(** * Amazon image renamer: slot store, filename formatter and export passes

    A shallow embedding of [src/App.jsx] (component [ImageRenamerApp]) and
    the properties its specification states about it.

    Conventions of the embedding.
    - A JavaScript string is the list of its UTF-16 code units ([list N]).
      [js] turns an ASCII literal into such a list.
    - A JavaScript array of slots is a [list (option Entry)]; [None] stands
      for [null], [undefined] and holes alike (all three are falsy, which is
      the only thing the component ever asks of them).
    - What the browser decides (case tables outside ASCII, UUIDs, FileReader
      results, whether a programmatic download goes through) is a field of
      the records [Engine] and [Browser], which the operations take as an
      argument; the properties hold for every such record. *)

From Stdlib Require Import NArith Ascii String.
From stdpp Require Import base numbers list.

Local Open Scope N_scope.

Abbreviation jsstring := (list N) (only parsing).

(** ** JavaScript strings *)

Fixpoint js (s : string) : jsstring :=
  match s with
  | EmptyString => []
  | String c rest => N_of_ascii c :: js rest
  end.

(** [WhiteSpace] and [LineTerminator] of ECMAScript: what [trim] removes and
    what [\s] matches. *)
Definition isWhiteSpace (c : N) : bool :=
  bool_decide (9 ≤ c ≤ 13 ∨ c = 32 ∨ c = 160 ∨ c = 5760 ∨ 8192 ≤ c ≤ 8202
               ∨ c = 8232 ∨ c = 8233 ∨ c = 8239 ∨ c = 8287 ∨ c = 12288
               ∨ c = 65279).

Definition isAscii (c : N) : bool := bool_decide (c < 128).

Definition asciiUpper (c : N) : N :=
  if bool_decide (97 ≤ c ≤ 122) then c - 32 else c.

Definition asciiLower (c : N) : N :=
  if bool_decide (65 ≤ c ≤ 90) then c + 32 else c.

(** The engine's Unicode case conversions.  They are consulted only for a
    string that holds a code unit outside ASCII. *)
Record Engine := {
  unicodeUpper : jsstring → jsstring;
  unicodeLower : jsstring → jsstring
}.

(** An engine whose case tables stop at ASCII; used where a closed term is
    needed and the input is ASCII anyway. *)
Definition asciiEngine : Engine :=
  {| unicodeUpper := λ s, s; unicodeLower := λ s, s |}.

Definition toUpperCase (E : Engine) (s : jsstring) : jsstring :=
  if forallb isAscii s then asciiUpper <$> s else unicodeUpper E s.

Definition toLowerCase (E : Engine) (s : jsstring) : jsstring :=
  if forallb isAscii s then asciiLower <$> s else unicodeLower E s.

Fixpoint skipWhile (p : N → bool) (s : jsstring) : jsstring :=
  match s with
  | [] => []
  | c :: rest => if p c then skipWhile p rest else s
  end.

━━━━━━━━

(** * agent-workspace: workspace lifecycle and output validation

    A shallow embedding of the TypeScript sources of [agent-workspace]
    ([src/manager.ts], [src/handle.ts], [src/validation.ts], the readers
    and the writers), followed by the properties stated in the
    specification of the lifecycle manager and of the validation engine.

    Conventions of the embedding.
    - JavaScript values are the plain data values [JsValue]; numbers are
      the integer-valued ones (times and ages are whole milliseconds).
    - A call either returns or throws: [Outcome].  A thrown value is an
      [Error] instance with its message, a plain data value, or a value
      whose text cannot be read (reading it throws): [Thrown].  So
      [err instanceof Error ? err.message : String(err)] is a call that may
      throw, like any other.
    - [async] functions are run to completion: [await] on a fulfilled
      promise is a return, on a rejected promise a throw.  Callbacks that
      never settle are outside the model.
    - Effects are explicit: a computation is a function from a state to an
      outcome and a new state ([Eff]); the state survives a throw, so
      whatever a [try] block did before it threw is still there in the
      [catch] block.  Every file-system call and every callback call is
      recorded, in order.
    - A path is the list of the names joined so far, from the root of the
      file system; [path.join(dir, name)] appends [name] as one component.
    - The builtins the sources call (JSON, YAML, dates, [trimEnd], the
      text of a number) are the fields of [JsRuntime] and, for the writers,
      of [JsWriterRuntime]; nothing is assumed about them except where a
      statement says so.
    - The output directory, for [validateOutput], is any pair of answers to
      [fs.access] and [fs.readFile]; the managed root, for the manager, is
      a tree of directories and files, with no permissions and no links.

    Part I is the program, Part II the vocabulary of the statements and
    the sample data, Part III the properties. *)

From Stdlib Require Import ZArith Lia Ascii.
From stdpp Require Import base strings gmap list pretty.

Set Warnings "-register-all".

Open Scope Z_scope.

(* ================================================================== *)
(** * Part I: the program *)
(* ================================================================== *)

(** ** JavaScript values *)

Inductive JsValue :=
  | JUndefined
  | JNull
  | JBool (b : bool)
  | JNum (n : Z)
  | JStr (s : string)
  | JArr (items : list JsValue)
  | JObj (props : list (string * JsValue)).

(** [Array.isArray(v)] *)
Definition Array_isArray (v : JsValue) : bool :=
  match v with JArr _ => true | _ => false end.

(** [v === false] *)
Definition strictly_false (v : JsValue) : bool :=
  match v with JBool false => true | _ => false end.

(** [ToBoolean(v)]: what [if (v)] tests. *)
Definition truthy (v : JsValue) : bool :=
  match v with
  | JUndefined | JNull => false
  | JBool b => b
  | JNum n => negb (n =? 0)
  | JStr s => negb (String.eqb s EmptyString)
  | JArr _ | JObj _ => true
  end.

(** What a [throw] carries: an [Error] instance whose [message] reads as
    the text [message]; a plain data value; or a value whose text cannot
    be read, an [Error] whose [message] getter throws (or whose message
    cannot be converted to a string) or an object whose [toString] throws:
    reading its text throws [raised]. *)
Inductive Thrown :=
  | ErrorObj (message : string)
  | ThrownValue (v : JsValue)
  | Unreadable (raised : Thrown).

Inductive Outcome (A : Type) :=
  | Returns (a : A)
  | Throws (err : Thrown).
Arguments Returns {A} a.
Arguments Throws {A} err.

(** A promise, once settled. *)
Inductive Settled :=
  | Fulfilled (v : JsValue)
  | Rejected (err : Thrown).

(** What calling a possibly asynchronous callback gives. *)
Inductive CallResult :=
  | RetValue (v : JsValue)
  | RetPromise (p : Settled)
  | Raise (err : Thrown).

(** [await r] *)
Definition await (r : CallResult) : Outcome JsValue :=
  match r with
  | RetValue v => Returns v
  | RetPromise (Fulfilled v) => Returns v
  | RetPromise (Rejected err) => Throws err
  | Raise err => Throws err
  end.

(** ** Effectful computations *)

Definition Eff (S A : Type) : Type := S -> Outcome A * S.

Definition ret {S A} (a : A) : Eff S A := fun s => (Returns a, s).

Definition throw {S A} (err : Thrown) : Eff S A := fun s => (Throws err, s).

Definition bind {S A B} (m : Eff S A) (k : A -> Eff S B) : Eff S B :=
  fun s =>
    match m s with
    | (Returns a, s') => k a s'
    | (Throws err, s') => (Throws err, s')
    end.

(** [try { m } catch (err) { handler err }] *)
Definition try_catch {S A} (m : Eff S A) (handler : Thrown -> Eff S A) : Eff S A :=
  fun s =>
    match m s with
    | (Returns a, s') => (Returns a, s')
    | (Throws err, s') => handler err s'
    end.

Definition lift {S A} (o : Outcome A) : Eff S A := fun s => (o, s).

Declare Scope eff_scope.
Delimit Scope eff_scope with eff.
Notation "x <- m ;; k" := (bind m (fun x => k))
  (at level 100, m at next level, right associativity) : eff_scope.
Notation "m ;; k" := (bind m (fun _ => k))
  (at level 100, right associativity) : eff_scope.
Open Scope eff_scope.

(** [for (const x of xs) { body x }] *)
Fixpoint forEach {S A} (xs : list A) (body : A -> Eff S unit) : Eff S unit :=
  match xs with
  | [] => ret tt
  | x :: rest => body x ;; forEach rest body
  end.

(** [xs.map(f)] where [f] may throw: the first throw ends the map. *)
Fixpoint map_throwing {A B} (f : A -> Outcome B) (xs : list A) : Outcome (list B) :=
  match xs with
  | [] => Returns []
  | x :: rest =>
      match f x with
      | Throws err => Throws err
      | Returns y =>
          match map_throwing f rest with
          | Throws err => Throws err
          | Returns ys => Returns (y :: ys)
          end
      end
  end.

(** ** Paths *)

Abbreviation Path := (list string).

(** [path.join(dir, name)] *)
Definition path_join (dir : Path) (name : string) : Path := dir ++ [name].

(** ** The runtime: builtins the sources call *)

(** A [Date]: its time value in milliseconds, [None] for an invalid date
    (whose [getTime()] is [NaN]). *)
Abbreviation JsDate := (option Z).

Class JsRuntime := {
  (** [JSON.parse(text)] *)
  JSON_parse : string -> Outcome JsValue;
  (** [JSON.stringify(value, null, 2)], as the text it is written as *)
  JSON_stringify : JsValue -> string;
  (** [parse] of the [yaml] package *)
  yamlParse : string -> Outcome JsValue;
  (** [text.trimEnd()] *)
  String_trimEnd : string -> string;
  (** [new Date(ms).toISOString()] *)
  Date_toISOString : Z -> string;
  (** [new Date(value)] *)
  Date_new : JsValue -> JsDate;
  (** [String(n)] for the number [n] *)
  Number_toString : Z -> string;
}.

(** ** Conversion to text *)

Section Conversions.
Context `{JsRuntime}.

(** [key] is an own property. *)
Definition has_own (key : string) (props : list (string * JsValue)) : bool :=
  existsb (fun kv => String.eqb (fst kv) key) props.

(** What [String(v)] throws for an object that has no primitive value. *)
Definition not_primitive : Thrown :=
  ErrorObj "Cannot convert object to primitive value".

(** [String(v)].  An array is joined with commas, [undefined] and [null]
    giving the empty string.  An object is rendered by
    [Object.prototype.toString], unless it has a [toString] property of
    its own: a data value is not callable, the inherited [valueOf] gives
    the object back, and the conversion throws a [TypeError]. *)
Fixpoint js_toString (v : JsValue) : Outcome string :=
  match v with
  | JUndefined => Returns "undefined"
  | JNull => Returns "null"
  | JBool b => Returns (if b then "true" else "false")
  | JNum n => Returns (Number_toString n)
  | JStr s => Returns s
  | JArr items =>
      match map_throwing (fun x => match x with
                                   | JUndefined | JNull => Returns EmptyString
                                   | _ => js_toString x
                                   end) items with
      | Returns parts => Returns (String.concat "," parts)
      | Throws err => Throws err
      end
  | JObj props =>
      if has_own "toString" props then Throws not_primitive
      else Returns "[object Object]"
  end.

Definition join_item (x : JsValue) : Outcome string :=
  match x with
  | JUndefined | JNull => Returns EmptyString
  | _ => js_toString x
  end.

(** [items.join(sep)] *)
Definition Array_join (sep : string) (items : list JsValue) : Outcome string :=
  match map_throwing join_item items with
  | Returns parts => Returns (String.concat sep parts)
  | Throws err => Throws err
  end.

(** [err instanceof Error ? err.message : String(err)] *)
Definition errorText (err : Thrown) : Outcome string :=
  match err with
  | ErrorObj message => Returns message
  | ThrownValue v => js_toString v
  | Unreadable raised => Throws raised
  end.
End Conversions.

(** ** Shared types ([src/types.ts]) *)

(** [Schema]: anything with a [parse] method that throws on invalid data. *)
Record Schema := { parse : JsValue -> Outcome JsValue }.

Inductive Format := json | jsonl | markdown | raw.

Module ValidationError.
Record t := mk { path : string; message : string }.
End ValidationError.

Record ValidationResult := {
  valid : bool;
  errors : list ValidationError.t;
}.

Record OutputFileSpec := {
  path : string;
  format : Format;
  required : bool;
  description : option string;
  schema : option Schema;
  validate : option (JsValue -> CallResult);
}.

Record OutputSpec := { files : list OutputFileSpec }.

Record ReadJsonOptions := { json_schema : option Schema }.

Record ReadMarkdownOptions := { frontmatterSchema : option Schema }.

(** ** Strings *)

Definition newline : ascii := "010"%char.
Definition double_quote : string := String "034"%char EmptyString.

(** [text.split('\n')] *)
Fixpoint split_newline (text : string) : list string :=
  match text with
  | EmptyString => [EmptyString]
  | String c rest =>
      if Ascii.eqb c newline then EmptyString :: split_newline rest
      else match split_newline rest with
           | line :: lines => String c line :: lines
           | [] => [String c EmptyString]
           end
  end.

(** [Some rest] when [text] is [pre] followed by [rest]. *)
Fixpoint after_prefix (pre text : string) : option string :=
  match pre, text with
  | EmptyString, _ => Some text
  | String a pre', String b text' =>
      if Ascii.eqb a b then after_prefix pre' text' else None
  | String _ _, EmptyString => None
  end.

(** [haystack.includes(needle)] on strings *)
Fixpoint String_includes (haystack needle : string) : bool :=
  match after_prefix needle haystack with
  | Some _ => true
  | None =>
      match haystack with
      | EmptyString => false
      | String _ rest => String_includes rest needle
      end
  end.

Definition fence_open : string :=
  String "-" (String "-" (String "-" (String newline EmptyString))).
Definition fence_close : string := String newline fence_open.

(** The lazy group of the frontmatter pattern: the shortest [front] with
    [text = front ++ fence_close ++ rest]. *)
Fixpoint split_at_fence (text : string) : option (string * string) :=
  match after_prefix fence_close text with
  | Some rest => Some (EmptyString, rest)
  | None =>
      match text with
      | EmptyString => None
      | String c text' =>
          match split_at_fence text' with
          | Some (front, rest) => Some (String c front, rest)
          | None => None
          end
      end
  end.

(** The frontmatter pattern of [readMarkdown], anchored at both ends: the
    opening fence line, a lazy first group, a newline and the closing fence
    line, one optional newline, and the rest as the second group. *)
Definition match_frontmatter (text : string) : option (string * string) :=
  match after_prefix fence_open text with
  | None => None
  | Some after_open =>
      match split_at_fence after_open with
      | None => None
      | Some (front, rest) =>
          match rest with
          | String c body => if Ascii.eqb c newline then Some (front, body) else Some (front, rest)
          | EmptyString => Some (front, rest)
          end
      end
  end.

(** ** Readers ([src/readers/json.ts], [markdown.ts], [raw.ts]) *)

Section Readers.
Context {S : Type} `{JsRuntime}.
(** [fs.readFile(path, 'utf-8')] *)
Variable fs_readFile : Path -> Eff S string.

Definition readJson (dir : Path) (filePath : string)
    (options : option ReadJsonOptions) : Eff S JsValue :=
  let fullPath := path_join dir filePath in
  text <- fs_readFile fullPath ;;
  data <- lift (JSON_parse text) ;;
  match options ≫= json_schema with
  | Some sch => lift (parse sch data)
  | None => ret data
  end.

━━━━━━━━

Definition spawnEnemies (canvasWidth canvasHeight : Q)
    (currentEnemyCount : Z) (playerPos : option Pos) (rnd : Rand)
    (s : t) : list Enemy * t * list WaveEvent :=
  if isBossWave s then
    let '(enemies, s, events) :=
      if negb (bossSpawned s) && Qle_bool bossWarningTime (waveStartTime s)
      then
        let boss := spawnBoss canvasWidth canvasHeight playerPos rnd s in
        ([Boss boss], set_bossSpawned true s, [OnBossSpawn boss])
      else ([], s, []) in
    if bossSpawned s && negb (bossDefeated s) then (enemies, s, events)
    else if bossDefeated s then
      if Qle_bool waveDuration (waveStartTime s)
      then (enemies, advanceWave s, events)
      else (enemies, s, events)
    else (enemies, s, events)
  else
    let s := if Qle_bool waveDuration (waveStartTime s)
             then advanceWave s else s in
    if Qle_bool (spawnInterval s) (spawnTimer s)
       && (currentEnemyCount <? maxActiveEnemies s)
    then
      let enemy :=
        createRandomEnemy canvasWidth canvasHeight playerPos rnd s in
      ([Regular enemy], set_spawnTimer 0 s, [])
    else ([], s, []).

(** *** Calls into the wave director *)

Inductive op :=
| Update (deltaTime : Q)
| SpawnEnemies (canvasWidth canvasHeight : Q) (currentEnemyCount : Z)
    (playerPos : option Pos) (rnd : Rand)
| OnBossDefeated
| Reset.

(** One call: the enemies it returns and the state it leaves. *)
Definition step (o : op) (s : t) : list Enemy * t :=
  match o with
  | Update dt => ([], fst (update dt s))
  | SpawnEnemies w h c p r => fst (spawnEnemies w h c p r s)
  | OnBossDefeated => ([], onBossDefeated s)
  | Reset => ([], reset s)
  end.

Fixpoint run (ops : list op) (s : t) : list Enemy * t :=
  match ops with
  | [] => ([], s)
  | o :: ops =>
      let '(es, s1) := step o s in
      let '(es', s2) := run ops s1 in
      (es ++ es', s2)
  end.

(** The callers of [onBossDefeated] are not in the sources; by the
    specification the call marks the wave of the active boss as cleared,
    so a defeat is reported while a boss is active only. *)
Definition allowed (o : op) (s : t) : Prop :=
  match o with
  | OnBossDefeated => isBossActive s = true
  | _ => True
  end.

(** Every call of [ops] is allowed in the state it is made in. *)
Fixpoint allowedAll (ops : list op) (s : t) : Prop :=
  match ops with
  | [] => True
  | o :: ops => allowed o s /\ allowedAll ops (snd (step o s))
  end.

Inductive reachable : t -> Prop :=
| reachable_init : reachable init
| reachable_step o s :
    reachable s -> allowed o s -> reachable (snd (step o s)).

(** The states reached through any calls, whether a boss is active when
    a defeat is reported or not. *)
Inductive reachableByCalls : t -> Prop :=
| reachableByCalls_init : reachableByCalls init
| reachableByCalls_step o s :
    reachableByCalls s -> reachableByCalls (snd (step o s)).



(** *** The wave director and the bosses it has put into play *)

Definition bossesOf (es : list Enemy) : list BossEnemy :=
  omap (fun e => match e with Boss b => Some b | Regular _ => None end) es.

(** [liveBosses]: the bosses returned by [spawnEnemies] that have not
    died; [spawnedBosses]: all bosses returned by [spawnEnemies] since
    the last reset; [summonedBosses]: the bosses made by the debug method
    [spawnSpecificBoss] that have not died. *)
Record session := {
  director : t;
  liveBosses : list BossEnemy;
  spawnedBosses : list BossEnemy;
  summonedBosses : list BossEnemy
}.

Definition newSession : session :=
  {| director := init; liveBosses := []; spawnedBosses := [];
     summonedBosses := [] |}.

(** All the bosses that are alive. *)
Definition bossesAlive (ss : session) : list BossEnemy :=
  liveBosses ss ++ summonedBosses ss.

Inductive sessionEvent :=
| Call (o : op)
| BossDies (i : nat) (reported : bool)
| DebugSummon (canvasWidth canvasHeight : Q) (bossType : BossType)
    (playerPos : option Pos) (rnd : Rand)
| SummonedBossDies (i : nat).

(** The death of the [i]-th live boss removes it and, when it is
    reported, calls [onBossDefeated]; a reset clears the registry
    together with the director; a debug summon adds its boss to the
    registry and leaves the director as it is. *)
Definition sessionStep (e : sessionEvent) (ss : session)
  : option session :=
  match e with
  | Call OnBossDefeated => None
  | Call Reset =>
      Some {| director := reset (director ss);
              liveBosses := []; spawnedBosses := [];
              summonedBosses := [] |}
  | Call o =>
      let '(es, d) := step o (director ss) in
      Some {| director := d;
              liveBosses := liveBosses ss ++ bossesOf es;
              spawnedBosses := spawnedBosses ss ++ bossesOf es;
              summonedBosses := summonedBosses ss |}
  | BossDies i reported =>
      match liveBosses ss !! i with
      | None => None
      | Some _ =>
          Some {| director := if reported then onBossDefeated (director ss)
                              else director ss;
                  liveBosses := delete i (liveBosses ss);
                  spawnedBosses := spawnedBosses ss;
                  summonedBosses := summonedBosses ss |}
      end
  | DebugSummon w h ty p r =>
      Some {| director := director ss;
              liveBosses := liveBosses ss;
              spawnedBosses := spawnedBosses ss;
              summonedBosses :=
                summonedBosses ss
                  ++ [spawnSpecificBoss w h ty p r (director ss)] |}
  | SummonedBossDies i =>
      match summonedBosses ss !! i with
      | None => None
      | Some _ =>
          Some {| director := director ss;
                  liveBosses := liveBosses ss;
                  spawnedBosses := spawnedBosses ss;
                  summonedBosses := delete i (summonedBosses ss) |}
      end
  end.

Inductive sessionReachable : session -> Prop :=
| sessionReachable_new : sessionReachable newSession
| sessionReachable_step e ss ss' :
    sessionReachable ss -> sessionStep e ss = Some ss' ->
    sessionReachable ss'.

━━━━━━━━

# Your objective
Beginning with the line containing "(** The callers" and ending with the line containing "(** The death", extract those lines exactly from the listing above, and only those.

# Completed task
(** The callers of [onBossDefeated] are not in the sources; by the
    specification the call marks the wave of the active boss as cleared,
    so a defeat is reported while a boss is active only. *)
Definition allowed (o : op) (s : t) : Prop :=
  match o with
  | OnBossDefeated => isBossActive s = true
  | _ => True
  end.

(** Every call of [ops] is allowed in the state it is made in. *)
Fixpoint allowedAll (ops : list op) (s : t) : Prop :=
  match ops with
  | [] => True
  | o :: ops => allowed o s /\ allowedAll ops (snd (step o s))
  end.

Inductive reachable : t -> Prop :=
| reachable_init : reachable init
| reachable_step o s :
    reachable s -> allowed o s -> reachable (snd (step o s)).

(** The states reached through any calls, whether a boss is active when
    a defeat is reported or not. *)
Inductive reachableByCalls : t -> Prop :=
| reachableByCalls_init : reachableByCalls init
| reachableByCalls_step o s :
    reachableByCalls s -> reachableByCalls (snd (step o s)).



(** *** The wave director and the bosses it has put into play *)

Definition bossesOf (es : list Enemy) : list BossEnemy :=
  omap (fun e => match e with Boss b => Some b | Regular _ => None end) es.

(** [liveBosses]: the bosses returned by [spawnEnemies] that have not
    died; [spawnedBosses]: all bosses returned by [spawnEnemies] since
    the last reset; [summonedBosses]: the bosses made by the debug method
    [spawnSpecificBoss] that have not died. *)
Record session := {
  director : t;
  liveBosses : list BossEnemy;
  spawnedBosses : list BossEnemy;
  summonedBosses : list BossEnemy
}.

Definition newSession : session :=
  {| director := init; liveBosses := []; spawnedBosses := [];
     summonedBosses := [] |}.

(** All the bosses that are alive. *)
Definition bossesAlive (ss : session) : list BossEnemy :=
  liveBosses ss ++ summonedBosses ss.

Inductive sessionEvent :=
| Call (o : op)
| BossDies (i : nat) (reported : bool)
| DebugSummon (canvasWidth canvasHeight : Q) (bossType : BossType)
    (playerPos : option Pos) (rnd : Rand)
| SummonedBossDies (i : nat).

(** The death of the [i]-th live boss removes it and, when it is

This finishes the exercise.